Detection of myocardial ischemia by intracoronary ECG using convolutional neural networks

Abstract

Introduction: The electrocardiogram (ECG) is a valuable tool for the diagnosis of myocardial ischemia as it presents distinctive ischemic patterns. Deep learning methods such as convolutional neural networks (CNN) are employed to extract data-derived features and to recognize natural patterns. Hence, CNN enable an unbiased view on well-known clinical phenomenon, e.g., myocardial ischemia. This study tested a novel, hypothesis-generating approach using pre-trained CNN to determine the optimal ischemic parameter as obtained from the highly susceptible intracoronary ECG (icECG).

Method: This was a retrospective observational study in 228 patients with chronic coronary syndrome. Each patient had participated in clinical trials with icECG recording and ST-segment shift measurement at the beginning (i.e., non-ischemic) and the end (i.e., ischemic) of a one-minute proximal coronary artery balloon occlusion establishing the reference. Using these data (893 icECGs in total), two pre-trained, open-access CNN (GoogLeNet/ResNet101) were trained to recognize ischemia. The best performing CNN during training were compared with the icECG ST-segment shift for diagnostic accuracy in the detection of artificially induced myocardial ischemia.

Results: Using coronary patency or occlusion as reference for absent or present myocardial ischemia, receiver-operating-characteristics (ROC)-analysis of manually obtained icECG ST-segment shift (mV) showed an area under the ROC-curve (AUC) of 0.903±0.043 (p<0.0001, sensitivity 80%, specificity 92% at a cut-off of 0.279mV). The best performing CNN showed an AUC of 0.924 (sensitivity 93%, specificity 92%). DeLong-Test of the ROC-curves showed no significant difference between the AUCs. The underlying morphology responsible for the network prediction differed between the trained networks but was focused on the ST-segment and the T-wave for myocardial ischemia detection.
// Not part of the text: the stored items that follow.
Lemma json_body_iff_post_witness :
  let env := example_env granted accounts_listing in
  _get_token env start = (Ok tt, snd (_get_token env start))
  /\ exists req : Request,
       last (sent (world (snd (perform env (PayMultiple "A" []) start))))
       = Some req
       /\ (method req = "POST" <-> is_Some (json req))
       /\ (method req = "POST"
           <-> headers req !! "Content-Type" = Some "application/json")
       /\ data req = None.
Proof.
  intros env.
  assert (Ht : _get_token env start = (Ok tt, snd (_get_token env start)))
    by (vm_compute; reflexivity).
  split; [exact Ht|].
  destruct (json_body_iff_post env (PayMultiple "A" []) start _ Ht)
    as (req & Hs & _ & Hj & Hc & _ & _ & Hd).
  exists req. rewrite Hs, last_snoc. repeat split; try assumption.
  - apply Hj. - apply Hj. - apply Hc. - apply Hc.
Defined.

Lemma pay_beneficiary_delegates_witness :
  let env := example_env granted accounts_listing in
  _get_token env start = (Ok tt, snd (_get_token env start))
  /\ exists (entry body : gmap string pyval) (req : Request),
       pay_beneficiary env "A" "ben-1" (Qc_of_Z 250) "rent"
       = pay_multiple env "A" [PDict entry]
       /\ entry !! "beneficiaryId" = Some (PStr "ben-1")
       /\ entry !! "amount" = Some (PStr "250.0")
       /\ last (sent (world (snd (pay_beneficiary env "A" "ben-1" (Qc_of_Z 250)
                                    "rent" start)))) = Some req
       /\ url req = API_URL ++ "/accounts/A/paymultiple"
       /\ json req = Some (PDict body)
       /\ body !! "paymentList" = Some (PList [PDict entry]).
Proof.
  intros env.
  assert (Ht : _get_token env start = (Ok tt, snd (_get_token env start)))
    by (vm_compute; reflexivity).
  split; [exact Ht|].
  destruct (pay_beneficiary_delegates env "A" "ben-1" (Qc_of_Z 250) "rent"
              start _ Ht)
    as (entry & body & req & Heq & Hb & Ha & _ & _ & _ & Hs & _ & Hu & Hj
        & Hl & _).
  exists entry, body, req. rewrite Hs, last_snoc.
  repeat split; assumption.
Defined.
Conclusions: When tested in an experimental setting with artificially induced coronary artery occlusion, quantitative icECG ST-segment shift and CNN using pathophysiologic prediction criteria detect myocardial ischemia with similarly high accuracy.

Fig 1. Comparison of the standard scientific method and the deep–learning based approach.

Starting from a question/problem to be solved, the standard scientific method is based on a thorough literature research resulting in the construction of a hypothesis. Conversely, the deep–learning based approach uses already available data to train a neural network to solve the defined task as good as possible. Assessment of its performance requires comparison with previously established methods. The best performing networks are then analyzed by class activation mapping to visualize the underlying morphology triggering the network. Based on these visualizations, a hypothesis is constructed and tested in an appropriate experiment. Light–grey: shared processes; dark–grey: standard scientific method; white: deep–learning based, hypothesis–generating approach.

Fig 2. Input data for the neural networks.

The input data were taken from the original study analysis and converted into jpgs with a predefined image size (224x224x3 pixels). Each image contained either the illustration of a non–ischemic (i.e., recorded directly before the coronary balloon occlusion) or an ischemic (i.e., recorded at the end of the balloon occlusion) intracoronary ECG as well as the corresponding label (non–ischemic respectively ischemic). In this example, both icECGs are from the same vessel (left anterior descending coronary artery) from the same patient. IcECG ST–segment shift was 0.056mV respectively 0.858mV.

Fig 3. IcECG ST–segment shift grouped according to the state of absent or present coronary artery balloon occlusion.

Combination of the validation and the examination data (n = 225) was used for the performance analysis. Black circles: Non–ischemic prediction of ResNet5, black crosses: Ischemic prediction of ResNet5. Red signals: wrong predictions of ResNet5. Error bars indicate mean values and SD.

Fig 4. Nonparametric receiver–operating characteristic curve of the icECG ST–segment shift and the network predictions using coronary artery patency or occlusion as dichotomic reference for absent or present myocardial ischemia.

Of note, network prediction provides a dichotomous output (non–ischemic respectively ischemic), resulting in a triangular ROC–curve. Hence, there is only one combination of sensitivity and specificity possible for each CNN. Dashed black line = reference line.

Fig 5. Visualization of network activation patterns of the three best performing CNN.

Red regions contributed most to the network class prediction. ResNet5 bases its prediction on the area under the ST–segment and the T–wave. GoogLeNet10 is activated by the QRS–complex and the J–point for the non–ischemic state, and by the ST–segment and the T–wave for the ischemic state. ResNet6 bases its prediction on the ST–segment for the non–ischemic state, and on the end of the T–wave for the ischemic state. Please note the rather uncertain prediction of ResNet6 on the ischemic ECG.